(2021-06-18, 09:44 AM)Typoz Wrote: Quote from the article linked in the OP.
Sorry, I'm not buying this argument. One could just as well argue that chemistry is not to be trusted because contaminants in the apparatus can influence the results. What is needed is some guidelines and control over the technique of the hypnotist - some do readily introduce expectations, much like leading a witness in a court case. But it needn't be so. Think of the controls in mediumship studies of Julie Beischel for example.

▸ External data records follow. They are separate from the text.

(* ===== verification/Task.v ===== *)
(** * Tasks ([rhino/core/k_task.c])

    Creation, deletion, sleeping, suspension, priorities and the small
    accessors.  [krhino_task_stack_min_free] and [krhino_task_stack_cur_free],
    which inspect stack memory, are not modelled. *)

From S2P Require Import Prelude KErr KState KMonad Sched Pend Mutex Sem.
Local Open Scope Z_scope.

(** [memset(task, 0, sizeof(ktask_t))]. *)
Definition zero_task : ktask_t :=
  mk_task 0 0 (replicate (Z.to_nat RHINO_CONFIG_TASK_INFO_NUM) 0) 0 0 0 None 0 0 false 0 0 K_SEED BLK_FINISH
    None None 0 0 0 0 0 0 0 0 0 0.

(** The semaphore [g_res_sem] of the resource collector. *)
Definition g_res_sem : oid := 0%nat.

Section port.
Context `{CpuPort}.

(** The control block filled in by [task_create]. *)
Definition new_task (name arg pri ticks stack_buf size entry autorun flag cpu : Z) : ktask_t :=
  let total := if 0 <? ticks then u32 ticks else RHINO_CONFIG_TIME_SLICE_DEFAULT in
  let k := set_sched_policy KSCHED_RR (set_time_slice total (set_time_total total zero_task)) in
  let k := if 0 <? autorun then set_task_state K_RDY k
           else set_suspend_count 1 (set_task_state K_SUSPENDED k) in
  let k := set_task_stack_base stack_buf k in
  let k := set_cpu_num cpu (set_mm_alloc_flag flag (set_stack_size size
             (set_b_prio pri (set_prio pri (set_task_name name k))))) in
  set_task_stack (cpu_task_stack_init stack_buf size arg entry) k.

(** The two critical sections of the C function are one step here: the control
    block is private to the caller in between. *)
Definition task_create (task : option tid) (name : option Z) (arg : Z) (pri ticks : Z) (stack_buf : option Z)
    (size : Z) (entry : option Z) (autorun : Z) (flag cpu : Z) : K kstat_t :=
  NULL_PARA_CHK id task (fun t =>
  NULL_PARA_CHK id name (fun name =>
  NULL_PARA_CHK id entry (fun entry =>
  NULL_PARA_CHK id stack_buf (fun stack_buf =>
  if size =? 0 then mret RHINO_TASK_INV_STACK_SIZE
  else if RHINO_CONFIG_PRI_MAX <=? pri then mret RHINO_BEYOND_MAX_PRI
  else
  cpsr ← RHINO_CRITICAL_ENTER;
  INTRPT_NESTED_LEVEL_CHK id cpsr (
  spawned ← gets g_idle_task_spawned;
  if (pri =? RHINO_IDLE_PRI) && (0 <? spawned) then critical_return cpsr RHINO_IDLE_TASK_EXIST
  else
    (if pri =? RHINO_IDLE_PRI then modify (set_g_idle_task_spawned 1) else mret tt);;
    RHINO_CRITICAL_EXIT cpsr;;
    modify (fun s => set_tasks (<[t := new_task name arg pri ticks stack_buf size entry autorun flag cpu]> (tasks s)) s);;
    cpsr ← RHINO_CRITICAL_ENTER;
    (if 0 <? autorun then
       ready_list_add_tail t;;
       st ← gets g_sys_stat;
       if bool_decide (st = RHINO_RUNNING) then RHINO_CRITICAL_EXIT_SCHED cpsr else RHINO_CRITICAL_EXIT cpsr
     else RHINO_CRITICAL_EXIT cpsr);;
    mret RHINO_SUCCESS))))).

Definition krhino_task_create (task : option tid) (name : option Z) (arg : Z) (pri ticks : Z)
    (stack_buf : option Z) (size : Z) (entry : option Z) (autorun : Z) : K kstat_t :=
  task_create task name arg pri ticks stack_buf size entry autorun K_OBJ_STATIC_ALLOC 0.

(** Up to the point where the caller sleeps; [pend_resume] is the rest. *)
Definition krhino_task_sleep (ticks : Z) : K call_res :=
  if ticks =? 0 then mret (Ret RHINO_INV_PARAM)
  else
  cpsr ← RHINO_CRITICAL_ENTER;
  INTRPT_NESTED_LEVEL_CHK Ret cpsr (
  lock ← gets g_sched_lock;
  if 0 <? lock then critical_return cpsr (Ret RHINO_SCHED_DISABLE)
  else
    a ← cur_task;
    upd_task a (set_task_state K_SLEEP);;
    tick_list_insert a ticks;;
    ready_list_rm a;;
    RHINO_CRITICAL_EXIT_SCHED cpsr;;
    mret Blocked).

Definition krhino_task_yield : K kstat_t :=
  cpsr ← RHINO_CRITICAL_ENTER;
  a ← cur_task;
  ready_list_head_to_tail a;;
  RHINO_CRITICAL_EXIT_SCHED cpsr;;
  mret RHINO_SUCCESS.

Definition krhino_cur_task_get : K (option tid) :=
  cpsr ← RHINO_CRITICAL_ENTER;
  t ← gets g_active_task;
  RHINO_CRITICAL_EXIT cpsr;;
  mret t.

Definition task_suspend (task : tid) : K kstat_t :=
  cpsr ← RHINO_CRITICAL_ENTER;
  a ← gets g_active_task;
  lock ← gets g_sched_lock;
  if bool_decide (Some task = a) && (0 <? lock) then critical_return cpsr RHINO_SCHED_DISABLE
  else
    k ← get_task task;
    match task_state k with
    | K_RDY =>
        upd_task task (set_suspend_count 1);;
        upd_task task (set_task_state K_SUSPENDED);;
        ready_list_rm task;;
        RHINO_CRITICAL_EXIT_SCHED cpsr;; mret RHINO_SUCCESS
    | K_SLEEP =>
        upd_task task (set_suspend_count 1);;
        upd_task task (set_task_state K_SLEEP_SUSPENDED);;
        RHINO_CRITICAL_EXIT_SCHED cpsr;; mret RHINO_SUCCESS
    | K_PEND =>
        upd_task task (set_suspend_count 1);;
        upd_task task (set_task_state K_PEND_SUSPENDED);;
        RHINO_CRITICAL_EXIT_SCHED cpsr;; mret RHINO_SUCCESS
    | K_SUSPENDED | K_SLEEP_SUSPENDED | K_PEND_SUSPENDED =>
        if suspend_count k =? wrap suspend_nested_bits (-1) then critical_return cpsr RHINO_SUSPENDED_COUNT_OVF
        else
          upd_task task (set_suspend_count (wrap suspend_nested_bits (suspend_count k + 1)));;
          RHINO_CRITICAL_EXIT_SCHED cpsr;; mret RHINO_SUCCESS
    | _ => critical_return cpsr RHINO_INV_TASK_STATE
    end.

Definition krhino_task_suspend (task : option tid) : K kstat_t :=
  NULL_PARA_CHK id task (fun t =>
  k ← get_task t;
  if prio k =? RHINO_IDLE_PRI then mret RHINO_TASK_SUSPEND_NOT_ALLOWED else task_suspend t).

Definition task_resume (task : tid) : K kstat_t :=
  cpsr ← RHINO_CRITICAL_ENTER;
  k ← get_task task;
  match task_state k with
  | K_RDY | K_SLEEP | K_PEND => critical_return cpsr RHINO_TASK_NOT_SUSPENDED
  | K_SUSPENDED =>
      upd_task task (set_suspend_count (wrap suspend_nested_bits (suspend_count k - 1)));;
      k ← get_task task;
      (if suspend_count k =? 0 then upd_task task (set_task_state K_RDY);; ready_list_add task else mret tt);;
      RHINO_CRITICAL_EXIT_SCHED cpsr;; mret RHINO_SUCCESS
  | K_SLEEP_SUSPENDED =>
      upd_task task (set_suspend_count (wrap suspend_nested_bits (suspend_count k - 1)));;
      k ← get_task task;
      (if suspend_count k =? 0 then upd_task task (set_task_state K_SLEEP) else mret tt);;
      RHINO_CRITICAL_EXIT_SCHED cpsr;; mret RHINO_SUCCESS
  | K_PEND_SUSPENDED =>
      upd_task task (set_suspend_count (wrap suspend_nested_bits (suspend_count k - 1)));;
      k ← get_task task;
      (if suspend_count k =? 0 then upd_task task (set_task_state K_PEND) else mret tt);;
      RHINO_CRITICAL_EXIT_SCHED cpsr;; mret RHINO_SUCCESS
  | _ => critical_return cpsr RHINO_INV_TASK_STATE
  end.

Definition krhino_task_resume (task : option tid) : K kstat_t :=
  NULL_PARA_CHK id task (fun t => task_resume t).

(** The old priority is the out parameter. *)
Definition krhino_task_pri_change (task : option tid) (pri : Z) (old_pri : option unit) : K (kstat_t * option Z) :=
  let ret r := (r, None) in
  NULL_PARA_CHK ret task (fun t =>
  NULL_PARA_CHK ret old_pri (fun _ =>
  k ← get_task t;
  if RHINO_IDLE_PRI <=? prio k then mret (ret RHINO_PRI_CHG_NOT_ALLOWED)
  else if RHINO_IDLE_PRI <=? pri then mret (ret RHINO_PRI_CHG_NOT_ALLOWED)
  else if bool_decide (task_state k = K_DELETED) then mret (ret RHINO_INV_TASK_STATE)
  else
  cpsr ← RHINO_CRITICAL_ENTER;
  INTRPT_NESTED_LEVEL_CHK ret cpsr (
  pri_limit ← mutex_pri_limit t pri;
  upd_task t (set_b_prio pri);;
  k ← get_task t;
  error ← task_pri_change t pri_limit;
  if negb (bool_decide (error = RHINO_SUCCESS)) then critical_return cpsr (error, Some (prio k))
  else
    RHINO_CRITICAL_EXIT_SCHED cpsr;;
    mret (RHINO_SUCCESS, Some (prio k))))).

Definition krhino_task_wait_abort (task : option tid) : K kstat_t :=
  NULL_PARA_CHK id task (fun t =>
  cpsr ← RHINO_CRITICAL_ENTER;
  INTRPT_NESTED_LEVEL_CHK id cpsr (
  k ← get_task t;
  match task_state k with
  | K_RDY => RHINO_CRITICAL_EXIT_SCHED cpsr;; mret RHINO_SUCCESS
  | K_SUSPENDED =>
      upd_task t (set_task_state K_RDY);;
      ready_list_add t;;
      RHINO_CRITICAL_EXIT_SCHED cpsr;; mret RHINO_SUCCESS
  | K_SLEEP | K_SLEEP_SUSPENDED =>
      tick_list_rm t;;
      ready_list_add t;;
      upd_task t (set_task_state K_RDY);;
      upd_task t (set_blk_state BLK_ABORT);;
      RHINO_CRITICAL_EXIT_SCHED cpsr;; mret RHINO_SUCCESS
  | K_PEND_SUSPENDED | K_PEND =>
      tick_list_rm t;;
      task_list_rm t;;
      ready_list_add t;;
      upd_task t (set_task_state K_RDY);;
      upd_task t (set_blk_state BLK_ABORT);;
      mutex_task_pri_reset t;;
      upd_task t (set_blk_obj None);;
      RHINO_CRITICAL_EXIT_SCHED cpsr;; mret RHINO_SUCCESS
  | _ => critical_return cpsr RHINO_INV_TASK_STATE
  end)).

(** ** Deletion *)

(** One round per mutex held. *)
Fixpoint mutex_free_loop (fuel : nat) (next_mutex : option oid) : K unit :=
  match next_mutex, fuel with
  | None, _ => mret tt
  | Some _, O => undef
  | Some o, S fuel =>
      m ← get_mutex o;
      let next_mutex := m_mutex_list m in
      b ← get_blk o;
      match blk_list b with
      | next_task :: _ =>
          pend_task_wakeup next_task;;
          upd_mutex o (set_mutex_task (Some next_task));;
          k ← get_task next_task;
          upd_mutex o (set_m_mutex_list (mutex_list k));;
          upd_task next_task (set_mutex_list (Some o))
      | [] => upd_mutex o (set_mutex_task None)
      end;;
      mutex_free_loop fuel next_mutex
  end.

Definition task_mutex_free (task : tid) : K unit :=
  k ← get_task task;
  fuel ← gets mutex_fuel;
  mutex_free_loop fuel (mutex_list k).

(** The final switch of both deletions; [bad] is what its default case does. *)
Definition task_del_unlink (task : tid) (bad : K bool) : K bool :=
  k ← get_task task;
  match task_state k with
  | K_RDY =>
      ready_list_rm task;;
      upd_task task (set_task_state K_DELETED);; mret true
  | K_SUSPENDED => upd_task task (set_task_state K_DELETED);; mret true
  | K_SLEEP | K_SLEEP_SUSPENDED =>
      tick_list_rm task;;
      upd_task task (set_task_state K_DELETED);; mret true
  | K_PEND | K_PEND_SUSPENDED =>
      tick_list_rm task;;
      task_list_rm task;;
      upd_task task (set_task_state K_DELETED);;
      mutex_task_pri_reset task;; mret true
  | _ => bad
  end.

(** The early return for the idle task does not leave the critical section. *)
Definition krhino_task_del (task : option tid) : K kstat_t :=
  cpsr ← RHINO_CRITICAL_ENTER;
  INTRPT_NESTED_LEVEL_CHK id cpsr (
  t ← (match task with Some t => mret t | None => cur_task end);
  k ← get_task t;
  if prio k =? RHINO_IDLE_PRI then mret RHINO_TASK_DEL_NOT_ALLOWED
  else if negb (mm_alloc_flag k =? K_OBJ_STATIC_ALLOC) then critical_return cpsr RHINO_KOBJ_DEL_ERR
  else
    a ← gets g_active_task;
    lock ← gets g_sched_lock;
    if bool_decide (Some t = a) && (0 <? lock) then critical_return cpsr RHINO_SCHED_DISABLE
    else
      task_mutex_free t;;
      ok ← task_del_unlink t (mret false);
      if (ok : bool) then RHINO_CRITICAL_EXIT_SCHED cpsr;; mret RHINO_SUCCESS
      else critical_return cpsr RHINO_INV_TASK_STATE).

(** The resources of the task are queued for [dyn_mem_proc_task]: the record of
    what to free lives in the stack of the deleted task, so [g_res_list] lists
    tasks. *)
Definition krhino_task_dyn_del (task : option tid) : K kstat_t :=
  cpsr ← RHINO_CRITICAL_ENTER;
  INTRPT_NESTED_LEVEL_CHK id cpsr (
  t ← (match task with Some t => mret t | None => cur_task end);
  k ← get_task t;
  if prio k =? RHINO_IDLE_PRI then critical_return cpsr RHINO_TASK_DEL_NOT_ALLOWED
  else if negb (mm_alloc_flag k =? K_OBJ_DYN_ALLOC) then critical_return cpsr RHINO_KOBJ_DEL_ERR
  else
    a ← gets g_active_task;
    lock ← gets g_sched_lock;
    if bool_decide (Some t = a) && (0 <? lock) then critical_return cpsr RHINO_SCHED_DISABLE
    else if bool_decide (task_state k = K_DELETED) then critical_return cpsr RHINO_INV_TASK_STATE
    else
      modify (fun s => set_g_sched_lock (u8 (g_sched_lock s + 1)) s);;
      modify (fun s => set_g_res_list (g_res_list s ++ [t]) s);;
      ret ← krhino_sem_give (Some g_res_sem);
      modify (fun s => set_g_sched_lock (u8 (g_sched_lock s - 1)) s);;
      if negb (bool_decide (ret = RHINO_SUCCESS)) then
        RHINO_CRITICAL_EXIT cpsr;;
        k_err_proc RHINO_SYS_SP_ERR;;
        mret ret
      else
        task_mutex_free t;;
        task_del_unlink t (mret true);;
        RHINO_CRITICAL_EXIT_SCHED cpsr;;
        mret RHINO_SUCCESS).

Definition krhino_task_deathbed : K kstat_t :=
  t ← krhino_cur_task_get;
  t ← deref t;
  k ← get_task t;
  if mm_alloc_flag k =? K_OBJ_DYN_ALLOC then krhino_task_dyn_del None else krhino_task_del None.

(** ** Accessors *)

Definition krhino_task_time_slice_set (task : option tid) (slice : Z) : K kstat_t :=
  NULL_PARA_CHK id task (fun t =>
  cpsr ← RHINO_CRITICAL_ENTER;
  INTRPT_NESTED_LEVEL_CHK id cpsr (
  upd_task t (set_time_total (if 0 <? slice then u32 slice else RHINO_CONFIG_TIME_SLICE_DEFAULT));;
  upd_task t (fun k => set_time_slice (time_total k) k);;
  critical_return cpsr RHINO_SUCCESS)).

Definition krhino_sched_policy_set (task : option tid) (policy : Z) : K kstat_t :=
  NULL_PARA_CHK id task (fun t =>
  if negb (policy =? KSCHED_FIFO) && negb (policy =? KSCHED_RR) then mret RHINO_INV_SCHED_WAY
  else
  cpsr ← RHINO_CRITICAL_ENTER;
  INTRPT_NESTED_LEVEL_CHK id cpsr (
  upd_task t (set_sched_policy policy);;
  critical_return cpsr RHINO_SUCCESS)).

Definition krhino_sched_policy_get (task : option tid) (policy : option unit) : K (kstat_t * option Z) :=
  NULL_PARA_CHK (fun r => (r, None)) task (fun t =>
  NULL_PARA_CHK (fun r => (r, None)) policy (fun _ =>
  cpsr ← RHINO_CRITICAL_ENTER;
  INTRPT_NESTED_LEVEL_CHK (fun r => (r, None)) cpsr (
  k ← get_task t;
  critical_return cpsr (RHINO_SUCCESS, Some (sched_policy k))))).

Definition krhino_task_info_set (task : option tid) (idx info : Z) : K kstat_t :=
  NULL_PARA_CHK id task (fun t =>
  if RHINO_CONFIG_TASK_INFO_NUM <=? idx then mret RHINO_INV_PARAM
  else
  cpsr ← RHINO_CPU_INTRPT_DISABLE;
  k ← get_task t;
  l ← deref (arr_set (user_info k) idx info);
  upd_task t (set_user_info l);;
  RHINO_CPU_INTRPT_ENABLE cpsr;;
  mret RHINO_SUCCESS).

Definition krhino_task_info_get (task : option tid) (idx : Z) (info : option unit) : K (kstat_t * option Z) :=
  NULL_PARA_CHK (fun r => (r, None)) task (fun t =>
  NULL_PARA_CHK (fun r => (r, None)) info (fun _ =>
  if RHINO_CONFIG_TASK_INFO_NUM <=? idx then mret (RHINO_INV_PARAM, None)
  else
  k ← get_task t;
  v ← deref (arr_get (user_info k) idx);
  mret (RHINO_SUCCESS, Some v))).

End port.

I agree with Stevenson's attitude toward the veracity or validity of hypnotic regression-obtained past life memories. They are too often subconscious confabulations generated to satisfy both the suggestions of the hypnotist and the hopeful aspirations of the patient. From my own experience when I went in for a series of past-life regressions, I found them to be generally unrewarding. The hypnotist would (as is necessary) suggest that I go to the past life experience that was the root of my current problem (without suggesting the nature of this past life), and I could usually tell that my subconscious mind was going through some sort of mentally laborious process trying to come up with something. I was mentally tired afterward.
I think that my finding myself to be mostly unhypnotizable was an indication that I generally don't respond to suggestion in any deep way. And this was the underlying reason for the lack of useful results in the past-life therapy sessions.